§ **WORK INSTRUCTION**
Filter the entries for lines with the word "gitlab".

-------- EXTRACTED INFORMATION

Lemma fineAutoMove_frame w repo project iid i cs tgt :
  let w' := fineAutoMove w repo project iid i cs tgt in
  faults w' = faults w ∧ runs w' = runs w ∧ repos w' = repos w ∧ columns w' = columns w.
Proof. rewrite /fineAutoMove. destruct (plan _ _ _) as [[? ?] ?]. by case_bool_decide. Qed.

(** The card after a fault-free [AutoMove] planned from the cached row. *)
Lemma fineAutoMove_card w repo project iid i tgt :
  let cs := columns w repo in
  issues w !! (repo, iid) = Some i → boardOK cs → NoDup (labels i) → issue_state i ≠ "closed" →
  tgt = EmptyString ∨ tgt ∈ label_name <$> cs →
  let w' := fineAutoMove w repo project iid i cs tgt in
  ∃ i' add remove, issues w' !! (repo, iid) = Some i' ∧ current i' cs = tgt ∧
    issue_state i' = issue_state i ∧
    filter (λ l, l ∉ label_name <$> cs) (labels i') = filter (λ l, l ∉ label_name <$> cs) (labels i) ∧
    plan i cs tgt = (add, remove, labels i') ∧ Relabelled project iid add remove ∈ forge w'.
Proof.
  intros cs Hi Hok Hnd Hst Htgt w'. pose proof (plan_spec i cs tgt Hok Hnd Hst Htgt) as Hplan.
  subst w'. rewrite /fineAutoMove. destruct (plan i cs tgt) as [[add remove] new].
  destruct Hplan as (Hu & Hcur & Hkeep).
  exists (mkIssue (issue_state i) new), add, remove. rewrite /= lookup_insert_eq.
  split_and!; try done; [|by case_bool_decide; set_solver].
  rewrite /upsertIssueLabels. by case_bool_decide; rewrite /= Hi Hu.
Qed.

(** A run whose pending move is due and undisturbed. *)
Record due (w : World) (id : uuid) (r : Run) (mc : MoveRow) (iid : Z) (i : Issue) : Prop := {
  due_fine : faults w = [];
  due_run : runs w !! id = Some r;
  due_row : getRunMoveContext w id = Some mc;
  due_pending : MovePendingSince mc ≠ None;
  due_iid : IssueIid mc = Some iid;
  due_card : issues w !! (RepoID mc, iid) = Some i;
  due_open : issue_state i ≠ "closed";
  due_labels : NoDup (labels i);
  due_board : boardOK (columns w (RepoID mc));
  due_untouched :
    coalesceColumn (BoardCol mc) (OriginColumn mc) = Some (current i (columns w (RepoID mc)));
  due_act : act (reconcilerDecision (Status mc) (OriginColumn mc)) = true;
  due_target : let tgt := target (reconcilerDecision (Status mc) (OriginColumn mc)) in
    tgt = EmptyString ∨ tgt ∈ label_name <$> columns w (RepoID mc);
}.

Lemma exec_apply cfg w id r mc iid i :
  due w id r mc iid i →
  let dec := reconcilerDecision (Status mc) (OriginColumn mc) in
  let w1 := fineAutoMove w (RepoID mc) (ForgeProjectID mc) iid i (columns w (RepoID mc)) (target dec) in
  let w2 := setRuns w1 (insert id (recordRunColumnMove (target dec) r)) in
  (runProg (apply cfg id (contextFromRow mc iid) dec) w).1 =
    if projector cfg then setForge w2 (Projected (RepoID mc) iid (target dec)) else w2.
Proof.
  intros [Hf Hr Hrow Hpend Hiid Hcard Hopen Hnd Hok Hun Hact Htgt] dec w1 w2.
  rewrite /runProg /apply Hact /=. fine. rewrite Hcard /=.
  rewrite bool_decide_eq_false_2 // /=. fine.
  destruct (ResolveColumn _ _ _) as [[cur c1] c2] eqn:Hres.
  assert (current i (columns w (RepoID mc)) = cur) as Hcur by by rewrite /current Hres.
  rewrite Hun Hcur bool_decide_eq_true_2 //=. fine. rewrite exec_bind.
  pose proof (exec_AutoMove w (RepoID mc) (ForgeProjectID mc) iid i (columns w (RepoID mc))
    (target dec) Hf) as He. rewrite /runProg in He. rewrite He. clear He.
  destruct (fineAutoMove_frame w (RepoID mc) (ForgeProjectID mc) iid i (columns w (RepoID mc))
    (target dec)) as (Hf' & Hr' & _).
  destruct (fineAutoMove_card w (RepoID mc) (ForgeProjectID mc) iid i (target dec) Hcard Hok Hnd Hopen Htgt)
    as (i' & add & remove & Hi' & _).
  rewrite Hi' /= handle_fine /=; [by rewrite Hf'|]. rewrite /updateRun Hr' Hr.
  destruct (projector cfg); [|done]. simpl. rewrite handle_fine //=. by rewrite Hf'.
Qed.

Lemma reconcileOne_settled cfg w id :
  faults w = [] → (∀ r, runs w !! id = Some r → move_pending_since r = None) →
  (runProg (reconcileOne cfg id) w).1 = w.
Proof.
  intros Hf Hn. rewrite /runProg /=. fine.
  destruct (getRunMoveContext w id) as [mc|] eqn:Hrow; [|done].
  rewrite /getRunMoveContext in Hrow. destruct (runs w !! id) as [r|] eqn:Hr; [|done].
  simpl in Hrow. destruct (repo_id r); [|done]. simpl in Hrow.
  destruct (repos w !! _); [|done]. simpl in Hrow. case_bool_decide; [|done]. simplify_eq.
  rewrite /= (Hn r) //.
Qed.

(** The run and its card after the move. *)
Lemma exec_apply_card cfg w id r mc iid i :
  due w id r mc iid i →
  let cs := columns w (RepoID mc) in
  let dec := reconcilerDecision (Status mc) (OriginColumn mc) in
  let w2 := (runProg (apply cfg id (contextFromRow mc iid) dec) w).1 in
  faults w2 = [] ∧ runs w2 !! id = Some (recordRunColumnMove (target dec) r) ∧
  ∃ i' add remove, issues w2 !! (RepoID mc, iid) = Some i' ∧ current i' cs = target dec ∧
    issue_state i' = issue_state i ∧
    filter (λ l, l ∉ label_name <$> cs) (labels i') = filter (λ l, l ∉ label_name <$> cs) (labels i) ∧
    plan i cs (target dec) = (add, remove, labels i') ∧
    Relabelled (ForgeProjectID mc) iid add remove ∈ forge w2.
Proof.
  intros Hdue cs dec. cbv zeta. rewrite (exec_apply cfg w id r mc iid i Hdue).
  destruct Hdue as [Hf Hr Hrow Hpend Hiid Hcard Hopen Hnd Hok Hun Hact Htgt].
  destruct (fineAutoMove_frame w (RepoID mc) (ForgeProjectID mc) iid i cs (target dec))
    as (Hf1 & _ & _ & Hc1).
  pose proof (fineAutoMove_card w (RepoID mc) (ForgeProjectID mc) iid i (target dec) Hcard Hok Hnd
    Hopen Htgt) as Hcd.
  fold cs dec. fold cs in Hcd. revert Hf1 Hcd. rewrite Hf. cbv zeta.
  generalize (fineAutoMove w (RepoID mc) (ForgeProjectID mc) iid i cs (target dec)) as w1.
  intros w1 Hf1 (i' & add & remove & Hi' & Hcur & Hst & Hkeep & Hplan & Hfg).
  destruct (projector cfg); simpl; rewrite lookup_insert_eq; (split; [done|]); (split; [done|]);
    exists i', add, remove; split_and!; try done.
  by apply elem_of_cons; right.
Qed.

Lemma reconcileOne_exec cfg w id mc iid :
  faults w = [] → getRunMoveContext w id = Some mc → MovePendingSince mc ≠ None →
  IssueIid mc = Some iid →
  exec handle (reconcileOne cfg id) w =
  exec handle (_ ← apply cfg id (contextFromRow mc iid)
                     (reconcilerDecision (Status mc) (OriginColumn mc));
               maybeTerminalComment cfg id (Status mc) mc iid) w.
Proof.
  intros Hf Hrow Hpend Hiid. rewrite /reconcileOne. simpl. rewrite handle_fine //= Hrow.
  by rewrite bool_decide_eq_false_2 // Hiid.
Qed.

(** The rest of a retry leaves the moved card alone. *)
Lemma reconcileOne_apply cfg w id r mc iid i :
  due w id r mc iid i →
  sameCard id (runProg (apply cfg id (contextFromRow mc iid)
                 (reconcilerDecision (Status mc) (OriginColumn mc))) w).1
    (runProg (reconcileOne cfg id) w).1.
Proof.
  intros Hdue. destruct (exec_apply_card cfg w id r mc iid i Hdue) as [Hf2 _].
  destruct Hdue as [Hf _ Hrow Hpend Hiid _ _ _ _ _ _ _]. revert Hf2.
  rewrite /runProg (reconcileOne_exec cfg w id mc iid) // exec_bind.
  destruct (exec handle (apply _ _ _ _) w) as [w2 []]. apply exec_comment.
Qed.

(** An undisturbed retry converges: it leaves the card, in the cache, in the
    one column the total status map names and otherwise as it was, has asked the
    forge for exactly the planned label delta, records the column on the run and
    clears the pending marker, and a further retry changes nothing. *)
Theorem reconcile_converges cfg w id r mc iid i :
  due w id r mc iid i →
  let cs := columns w (RepoID mc) in
  let tgt := target (reconcilerDecision (Status mc) (OriginColumn mc)) in
  let w' := (runProg (reconcileOne cfg id) w).1 in
  (∃ r' i' add remove,
     runs w' !! id = Some r' ∧ board_column r' = Some tgt ∧ move_pending_since r' = None ∧
     issues w' !! (RepoID mc, iid) = Some i' ∧ current i' cs = tgt ∧
     issue_state i' = issue_state i ∧
     filter (λ l, l ∉ label_name <$> cs) (labels i') =
       filter (λ l, l ∉ label_name <$> cs) (labels i) ∧
     plan i cs tgt = (add, remove, labels i') ∧
     Relabelled (ForgeProjectID mc) iid add remove ∈ forge w') ∧
  (runProg (reconcileOne cfg id) w').1 = w'.
Proof.
  intros Hdue cs tgt w'.
  destruct (exec_apply_card cfg w id r mc iid i Hdue) as (Hf2 & Hr2 & i' & add & remove & Hi2 & Hrest).
  destruct (reconcileOne_apply cfg w id r mc iid i Hdue) as (Hf' & _ & Hi3 & _ & Hg3 & Hruns).
  destruct (Hruns _ Hr2) as (r' & Hr' & _ & _ & Hb & Hm). fold w' in Hf', Hi3, Hg3, Hr'. split.
  - exists r', i', add, remove. rewrite Hi3. destruct Hrest as (? & ? & ? & ? & ?).
    split_and!; try done. by apply Hg3.
  - apply reconcileOne_settled; [by rewrite Hf'|]. intros r0 ?. simplify_eq. by rewrite Hm.
Qed.

(** A completed run whose card still sits in progress. *)
Definition exampleRun : Run :=
  mkRun Uuid.Nil (Some (Uuid.mk 2)) (Some 7) "completed" (Some "Later") (Some "In Progress")
    (Some 0) true (Some 3) None.
Definition exampleIssue : Issue := mkIssue "opened" ["bug"; "In Progress"].
Definition exampleWorld : World :=
  mkWorld 0 {[ Uuid.mk 1 := exampleRun ]}
    {[ Uuid.mk 2 := mkRepo Uuid.Nil 5 "https://forge" "gitlab" "https://forge" "t" ]}
    {[ (Uuid.mk 2, 7) := exampleIssue ]}
    (λ _, [mkColumn "Later" 0; mkColumn "In Progress" 1; mkColumn "Human Review" 2]) [] [].

Lemma reconcile_converges_witness :
  let w' := (runProg (reconcileOne (New false EmptyString) (Uuid.mk 1)) exampleWorld).1 in
  board_column <$> runs w' !! Uuid.mk 1 = Some (Some "Human Review") ∧
  (runProg (reconcileOne (New false EmptyString) (Uuid.mk 1)) w').1 = w'.
Proof.
  destruct (reconcile_converges (New false EmptyString) exampleWorld (Uuid.mk 1) exampleRun
    (mkMoveRow "completed" (Some 7) (Uuid.mk 2) (Some "Later") (Some "In Progress") (Some 0) true
       (Some 3) 5 "https://forge" "gitlab" "https://forge" "t") 7 exampleIssue)
    as [(r' & i' & add & remove & Hr & Hb & _) Hagain].
  - split; try (vm_compute; reflexivity); try discriminate.
    + apply (bool_decide_unpack _). vm_compute. exact I.
    + intros c Hc. simpl in Hc. rewrite !elem_of_cons in Hc.
      destruct Hc as [->|[->|[->|Hc]]]; [..|by apply not_elem_of_nil in Hc];
        split; simpl; [lia|discriminate|lia|discriminate|lia|discriminate].
    + right. apply (bool_decide_unpack _). vm_compute. exact I.
  - split; [|exact Hagain]. by rewrite Hr /= Hb.
Defined.

End LifecycleMove.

----------------

§ **TASK RESULT**
    {[ Uuid.mk 2 := mkRepo Uuid.Nil 5 "https://forge" "gitlab" "https://forge" "t" ]}
       (Some 3) 5 "https://forge" "gitlab" "https://forge" "t") 7 exampleIssue)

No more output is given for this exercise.